Problem requirements →
Only one stretch of the data below is wanted: the lines starting at the one with "by replace (Z.pred" and ending at the one with "- by eapply keeps_trans.", both included, given again exactly.

Provided data →

(* ===== verification/Heap.v ===== *)
(** * Heap: the kernel heap

    [vcore/src/mem/heap.rs].  The allocator itself is [linked_list_allocator]; what
    [init] does with it is an argument here. *)
From Stdlib Require Import ZArith Lia.
From stdpp Require Import base numbers option list.
From S2P Require Import Prelude Memory Pmm Vmm.

Definition HEAP_START : Z := 0xFFFF808000000000.
Definition HEAP_SIZE : Z := 1024 * 1024.

Section heap.
Context {X : Paging} (allocator_init : Z -> Z -> M VmState rstr unit).

Definition heap_init : M VmState rstr unit :=
  let flags := Z.lor (Z.lor PRESENT WRITABLE) NO_EXECUTE in
  let heap_pages := (HEAP_SIZE + PAGE_SIZE - 1) / PAGE_SIZE in
  for_each (seqZ 0 heap_pages) (fun i =>
    addr ← VirtAddr_new (HEAP_START + i * PAGE_SIZE);
    _ ← map_page_alloc addr flags;
    mret tt) ;;
  allocator_init HEAP_START HEAP_SIZE.
End heap.

Definition heap_size : Z := HEAP_SIZE / 1024.
(** Before there is any program, the spaces are the kernel's. *)
Lemma kernel_space_spaces n st K : kernel_space n st K -> spaces n st [].
Proof.
  intros (a & h & k & Hp & Hh & Hk & _ & Hn & Hok & _). exists a, h, k. split_and!; try done.
Qed.

Lemma map_page_run n st K virt phys fl :
  kernel_space n st K -> 3 <= n -> HIGH <= virt < 2 ^ 64 -> virt mod PAGE_SIZE = 0 -> phys mod PAGE_SIZE = 0 ->
  Z.land fl PRESENT ≠ 0 -> K virt = None ->
  exists st', map_page virt phys fl st = (Ok tt, st') /\ kernel_space (n - 3) st' (mapped K virt phys) /\ keeps st st'.
Proof.
  intros (a & h & k & Hp & Hh & Hk & Hcr & Hn & Hok & HK) Hn3 Hv Hva Hpa Hfl HKv.
  pose proof Hok as [Hwf Hsm (Hdh & Hdk & Hdp) [Hka Hk0] Htk Hkb].
  destruct (map_to_high (ram st) a h k virt phys fl) as (m' & a' & l & Hmap & Hal & Hll & Htr & Htab & Hmem & Hby);
    try done; [lia|by rewrite HK|lia|].
  destruct (allocs_spec a l a' Hwf Hal) as (Hwf' & Ht' & Hfree & Hmono & Hl).
  exists (set_pmm (Some a') (set_ram m' st)). split_and!.
  - unfold map_page. rewrite bind_get, Hcr. unfold map_in.
    rewrite (bind_ok _ _ _ _ _ (page_table_run st h k Hh Hdh Hdk)), bind_get, Hp.
    rewrite (containing_aligned virt), (containing_aligned phys) by done. by rewrite Hmap.
  - exists a', h, k. cbn [v_pmm ram HHDM_OFFSET KERNEL_PML4_PHYS v_cr3 set_pmm set_ram]. split_and!; try done; [unfold zlen in *; lia| |].
    + constructor; rewrite ?Ht'; try done.
      * split_and!; [done..|]. by rewrite Ht'.
      * intros f Hf. destruct (Htab f Hf) as [Hf'|Hin]; [|by destruct (Hl f Hin) as (_ & _ & _ & ?)].
        apply Hmono; [by apply (table_aligned (ram st) h k f Hka ltac:(lia))|by apply Htk].
      * intros x Hx. by apply Hby, Hkb.
    + intros v Hv'. unfold mapped. by rewrite Htr, HK.
  - split; [done|]. intros f (a0 & h0 & k0 & Hp0 & Hh0 & Hk0' & Hf0 & Hfa & Hft & Hfn).
    replace a0 with a in * by congruence. replace h0 with h in * by congruence. replace k0 with k in * by congruence.
    assert (forall g, g ∈ l -> g <> f) as Hlf by (intros g Hg ->; by destruct (Hl f Hg) as (_ & _ & ? & _)).
    split.
    + exists a', h, k. cbn [v_pmm ram HHDM_OFFSET KERNEL_PML4_PHYS set_pmm set_ram]. split_and!; try done; [by apply Hmono|].
      intros Hf. destruct (Htab f Hf) as [|Hin]; [done|]. by apply (Hlf f).
    + intros x Hx. cbn [ram set_pmm set_ram]. destruct (Hmem x) as [|(g & Hg & Hgx)]; [done|]. exfalso.
      assert (g mod PAGE_SIZE = 0 /\ g <> f) as [Hga Hgf].
      { destruct Hg as [Hg|Hg]; [split; [by apply (table_aligned (ram st) h k g Hka ltac:(lia))|by intros ->]|].
        split; [by destruct (Hl g Hg) as (_ & ? & _)|by apply Hlf]. }
      destruct (frames_apart f g Hfa Hga); lia || done.
Qed.

(** A page of zeros from a frame that was free. *)
Lemma map_page_alloc_run n st K virt fl :
  kernel_space n st K -> 4 <= n -> HIGH <= virt < 2 ^ 64 -> virt mod PAGE_SIZE = 0 -> Z.land fl PRESENT ≠ 0 -> K virt = None ->
  exists f st', map_page_alloc virt fl st = (Ok f, st') /\ kernel_space (n - 4) st' (mapped K virt f) /\ keeps st st'
    /\ private st' f /\ ~ private st f /\ forall x, f <= x < f + PAGE_SIZE -> ram st' x = 0.
Proof.
  intros (a & h & k & Hp & Hh & Hk & Hcr & Hn & Hok & HK) Hn4 Hv Hva Hfl HKv.
  pose proof Hok as [Hwf Hsm (Hdh & Hdk & Hdp) [Hka Hk0] Htk Hkb].
  destruct (pmm_has_page a Hwf ltac:(lia)) as (f & a1 & Ha).
  destruct (alloc_step a f a1 Hwf Ha) as (Hwf1 & Ht1 & Hf1 & Hfr & Hfa & Hfn & Hft & Hmono).
  set (m1 := store (ram st) f (replicate 4096 0)). set (st1 := set_ram m1 (set_pmm (Some a1) st)).
  assert (pmm_step a a1) as Hst by done.
  assert (~ table (ram st) h k f) as Hnt by (intros Ht; by apply Hfn, Htk).
  assert (forall x, table (ram st) h k (containing x) -> m1 x = ram st x) as Hm1.
  { intros x Hx. destruct (zeros_out (ram st) f x Hfa) as [|Hc]; [done|]. by rewrite Hc in Hx. }
  destruct (kernel_kept h a a1 (ram st) m1 k Hok Hst Hm1) as [Hok1 Htb1].
  assert (kernel_space (n - 1) st1 K) as Hks.
  { exists a1, h, k. cbn [st1 v_pmm ram HHDM_OFFSET KERNEL_PML4_PHYS v_cr3 set_pmm set_ram]. split_and!; try done; [lia|].
    intros v Hv'. rewrite <- HK by done. apply translate_high_local; [|done]. intros g x Hg Hx. apply Hm1.
    rewrite (in_frame g x); [done|apply (table_aligned (ram st) h k g Hka ltac:(lia) Hg)|done]. }
  assert (private st1 f) as Hpf.
  { exists a1, h, k. cbn. split_and!; try done; [lia|]. by rewrite Htb1. }
  assert (keeps st st1) as Hkp.
  { split; [done|]. intros g (a0 & h0 & k0 & Hp0 & Hh0 & Hk0' & Hg0 & Hga & Hgt & Hgn).
    replace a0 with a in * by congruence. replace h0 with h in * by congruence. replace k0 with k in * by congruence.
    assert (g <> f) as Hgf by (by intros ->). split.
    - exists a1, h, k. cbn. split_and!; try done; [by apply Hmono|]. by rewrite Htb1.
    - intros x Hx. cbn. destruct (zeros_out (ram st) f x Hfa) as [|Hc]; [done|]. by rewrite (in_frame g x Hga Hx) in Hc. }
  destruct (map_page_run (n - 1) st1 K virt f fl Hks ltac:(lia) Hv Hva Hfa Hfl HKv) as (st' & Hrun & Hks' & Hkp').
  destruct (proj2 Hkp' f Hpf) as [Hpf' Hz]. exists f, st'. split_and!; [|by replace (n - 4) with (n - 1 - 3) by lia|by eapply keeps_trans|done| |].
  - unfold map_page_alloc. rewrite (bind_ok _ _ _ _ _ (alloc_zeroed_run _ st a h f a1 Hp Hh Ha ltac:(lia) (Hdp f Hfr))).
    fold m1 st1. by rewrite (bind_ok _ _ _ _ _ Hrun).
  - intros (a0 & h0 & k0 & Hp0 & _ & _ & _ & _ & Hbad & _). apply Hfn. by replace a with a0 by congruence.
  - intros x Hx. rewrite Hz by done. by apply zeros_at.
Qed.

(** ** The heap *)
Definition heap_pages : Z := (HEAP_SIZE + PAGE_SIZE - 1) / PAGE_SIZE.

Definition heap_flags : Z := Z.lor (Z.lor PRESENT WRITABLE) NO_EXECUTE.

Lemma heap_flags_present : Z.land heap_flags PRESENT ≠ 0.
Proof using PL.
  unfold heap_flags. rewrite !Z.land_lor_distr_l, Z.land_diag. intros [[H _]%Z.lor_eq_0_iff _]%Z.lor_eq_0_iff. by apply PRESENT_flag.
Qed.

(** [K] with the frames [fs] from page [i] of the heap on. *)
Fixpoint with_heap (K : Z -> option Z) (i : Z) (fs : list Z) : Z -> option Z :=
  match fs with
  | [] => K
  | f :: fs' => with_heap (mapped K (HEAP_START + i * PAGE_SIZE) f) (i + 1) fs'
  end.

(** Frames that are in use, all different and full of zeros. *)
Definition zero_frames (st : VmState) (fs : list Z) : Prop :=
  NoDup fs /\ forall f, f ∈ fs -> private st f /\ forall x, f <= x < f + PAGE_SIZE -> ram st x = 0.

Lemma heap_page_aligned i : 0 <= i < heap_pages ->
  (HEAP_START + i * PAGE_SIZE) mod PAGE_SIZE = 0 /\ HIGH <= HEAP_START + i * PAGE_SIZE < 2 ^ 64.
Proof.
  intros Hi. assert (heap_pages = 256) as Hh by done. rewrite Hh in Hi. unfold HEAP_START, PAGE_SIZE, HIGH. split; [|lia].
  rewrite Z.mod_add by lia. done.
Qed.

Lemma VirtAddr_new_high v st : HIGH <= v < 2 ^ 64 -> VirtAddr_new v st = (Ok v, st).
Proof. intros Hv. unfold VirtAddr_new. by rewrite VirtAddr_high. Qed.

Lemma heap_loop_run (c : nat) : forall i n st K,
  0 <= i -> i + Z.of_nat c <= heap_pages -> kernel_space n st K -> 4 * Z.of_nat c <= n ->
  (forall j, i <= j < i + Z.of_nat c -> K (HEAP_START + j * PAGE_SIZE) = None) ->
  exists fs st', for_each (seqZ i (Z.of_nat c)) (fun i =>
      addr ← VirtAddr_new (HEAP_START + i * PAGE_SIZE); _ ← map_page_alloc addr heap_flags; mret tt) st = (Ok tt, st')
    /\ length fs = c /\ kernel_space (n - 4 * Z.of_nat c) st' (with_heap K i fs) /\ keeps st st' /\ zero_frames st' fs
    /\ forall f, f ∈ fs -> ~ private st f.
Proof.
  induction c as [|c IH]; intros i n st K Hi Hc Hks Hn HK.
  { exists [], st. split_and!; [done|done|by replace (n - 4 * Z.of_nat 0) with n by lia|done| |by intros f ?%elem_of_nil].
    split; [by constructor|]. by intros f ?%elem_of_nil. }
  destruct (heap_page_aligned i ltac:(lia)) as [Hal Hhi].
  destruct (map_page_alloc_run n st K (HEAP_START + i * PAGE_SIZE) heap_flags Hks ltac:(lia) Hhi Hal heap_flags_present (HK i ltac:(lia)))
    as (f & st1 & Hrun & Hks1 & Hkp1 & Hpf & Hnf & Hz).
  destruct (IH (i + 1) (n - 4) st1 _ ltac:(lia) ltac:(lia) Hks1 ltac:(lia)) as (fs & st' & Hloop & Hlen & Hks' & Hkp' & [Hnd Hzf] & Hnew).
  { intros j Hj. unfold mapped. rewrite containing_aligned by (apply heap_page_aligned; lia).
    destruct (Z.eqb_spec (HEAP_START + j * PAGE_SIZE) (HEAP_START + i * PAGE_SIZE)); [unfold PAGE_SIZE in *; lia|]. apply HK. lia. }
  exists (f :: fs), st'. destruct (proj2 Hkp' f Hpf) as [Hpf' Hz'].
  assert (f ∉ fs) as Hnin by (intros Hin; by apply (Hnew f Hin)). split_and!.
  - rewrite seqZ_cons by lia. cbn [for_each]. rewrite bind_assoc, (bind_ok _ _ _ _ _ (VirtAddr_new_high _ st Hhi)).
    rewrite bind_assoc, (bind_ok _ _ _ _ _ Hrun), bind_ret.
    by replace (Z.pred (Z.of_nat (Datatypes.S c))) with (Z.of_nat c) by lia.
  - cbn. by rewrite Hlen.
  - cbn [with_heap]. by replace (n - 4 * Z.of_nat (Datatypes.S c)) with (n - 4 - 4 * Z.of_nat c) by lia.
  - by eapply keeps_trans.
  - split; [by constructor|]. intros g [->|Hg]%elem_of_cons; [split; [done|]; intros x Hx; rewrite Hz' by done; by apply Hz|by apply Hzf].
  - intros g [->|Hg]%elem_of_cons; [done|]. intros Hgp. apply (Hnew g Hg). by apply (proj2 Hkp1).
Qed.

Definition in_heap (v : Z) : bool := (HEAP_START <=? v) && (v <? HEAP_START + HEAP_SIZE).

(** The heap's pages, at the frames [fs] in order. *)
Definition heap_map (K : Z -> option Z) (fs : list Z) (v : Z) : option Z :=
  if in_heap v then (fun f => f + v mod PAGE_SIZE) <$> fs !! Z.to_nat ((v - HEAP_START) / PAGE_SIZE) else K v.

Lemma with_heap_at fs : forall K i v, 0 <= i -> i + zlen fs <= heap_pages -> 0 <= v ->
  with_heap K i fs v =
    if (HEAP_START + i * PAGE_SIZE <=? v) && (v <? HEAP_START + (i + zlen fs) * PAGE_SIZE)
    then (fun f => f + v mod PAGE_SIZE) <$> fs !! Z.to_nat ((v - HEAP_START) / PAGE_SIZE - i) else K v.
Proof.
  induction fs as [|f fs IH]; intros K i v Hi Hl Hv.
  { unfold zlen. cbn [length with_heap]. rewrite Z.add_0_r. destruct (Z.leb_spec (HEAP_START + i * PAGE_SIZE) v), (Z.ltb_spec v (HEAP_START + i * PAGE_SIZE)); done || lia. }
  assert (zlen (f :: fs) = zlen fs + 1) as Hz by (unfold zlen; cbn; lia). rewrite Hz in Hl |- *.
  assert (0 <= zlen fs) by (unfold zlen; lia). assert (heap_pages = 256) as Hhp by done.
  cbn [with_heap]. rewrite IH by lia. destruct (heap_page_aligned i ltac:(lia)) as [Hal Hhi].
  pose proof (containing_spec v Hv) as (Hcv & Hc0 & Hc1). unfold mapped.
  assert ((v - HEAP_START) / PAGE_SIZE = i <-> containing v = HEAP_START + i * PAGE_SIZE) as Hpage.
  { unfold containing, PAGE_SIZE, HEAP_START in *. split; intros E; Z.div_mod_to_equations; lia. }
  destruct (decide (containing v = HEAP_START + i * PAGE_SIZE)) as [Hc|Hc].
  - rewrite (proj2 (Z.eqb_eq _ _) Hc), (proj2 Hpage Hc).
    assert ((HEAP_START + (i + 1) * PAGE_SIZE <=? v) = false) as -> by (apply Z.leb_gt; unfold PAGE_SIZE in *; lia). cbn [andb].
    destruct (Z.leb_spec (HEAP_START + i * PAGE_SIZE) v); [|lia]. destruct (Z.ltb_spec v (HEAP_START + (i + (zlen fs + 1)) * PAGE_SIZE)); [|unfold PAGE_SIZE in *; lia].
    cbn [andb]. by rewrite Z.sub_diag.
  - rewrite (proj2 (Z.eqb_neq _ _) Hc). replace (i + 1 + zlen fs) with (i + (zlen fs + 1)) by lia.
    assert ((HEAP_START + (i + 1) * PAGE_SIZE <=? v) = (HEAP_START + i * PAGE_SIZE <=? v)) as ->.
    { destruct (Z.leb_spec (HEAP_START + (i + 1) * PAGE_SIZE) v), (Z.leb_spec (HEAP_START + i * PAGE_SIZE) v); try done; [unfold PAGE_SIZE in *; lia|].
      exfalso. apply Hc, Hpage. unfold PAGE_SIZE in *. symmetry. apply Z.div_unique with (r := v - HEAP_START - i * 4096); [left|]; lia. }
    destruct (Z.leb_spec (HEAP_START + i * PAGE_SIZE) v), (Z.ltb_spec v (HEAP_START + (i + (zlen fs + 1)) * PAGE_SIZE)); cbn [andb]; try done.
    assert (i + 1 <= (v - HEAP_START) / PAGE_SIZE) as Hge.
    { assert (i <= (v - HEAP_START) / PAGE_SIZE) by (apply Z.div_le_lower_bound; unfold PAGE_SIZE in *; lia).
      assert ((v - HEAP_START) / PAGE_SIZE <> i) by (by intros E%Hpage). lia. }
    replace (Z.to_nat ((v - HEAP_START) / PAGE_SIZE - i)) with (Datatypes.S (Z.to_nat ((v - HEAP_START) / PAGE_SIZE - (i + 1)))) by lia.
    done.
Qed.

Lemma heap_init_run (allocator_init : Z -> Z -> VM unit) n st K :
  kernel_space n st K -> 4 * heap_pages <= n -> (forall v, in_heap v = true -> K v = None) ->
  exists fs st', heap_init allocator_init st = allocator_init HEAP_START HEAP_SIZE st'
    /\ length fs = 256%nat /\ zero_frames st' fs /\ (forall f, f ∈ fs -> ~ private st f) /\ keeps st st'
    /\ kernel_space (n - 4 * heap_pages) st' (heap_map K fs).
Proof.
  intros Hks Hn HK. assert (heap_pages = 256) as Hhp by done.
  destruct (heap_loop_run 256 0 n st K ltac:(lia) ltac:(lia) Hks ltac:(lia)) as (fs & st' & Hrun & Hlen & Hks' & Hkp & Hz & Hnew).
  { intros j Hj. apply HK. unfold in_heap, HEAP_START, HEAP_SIZE, PAGE_SIZE.
    apply andb_true_iff. split; [apply Z.leb_le|apply Z.ltb_lt]; lia. }
  exists fs, st'. split_and!; try done.
  - unfold heap_init. fold heap_pages. fold heap_flags. rewrite Hhp. cbv zeta. by rewrite (bind_ok _ _ _ _ _ Hrun).
  - rewrite Hhp. eapply kernel_space_ext; [exact Hks'|]. intros v Hv. unfold HIGH in Hv.
    rewrite with_heap_at by (unfold zlen; lia). unfold heap_map, in_heap, zlen. rewrite Hlen, Z.sub_0_r.
    by replace (HEAP_START + (0 + Z.of_nat 256) * PAGE_SIZE) with (HEAP_START + HEAP_SIZE) by done.
Qed.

Expected answer →
    by replace (Z.pred (Z.of_nat (Datatypes.S c))) with (Z.of_nat c) by lia.
  - cbn. by rewrite Hlen.
  - cbn [with_heap]. by replace (n - 4 * Z.of_nat (Datatypes.S c)) with (n - 4 - 4 * Z.of_nat c) by lia.
  - by eapply keeps_trans.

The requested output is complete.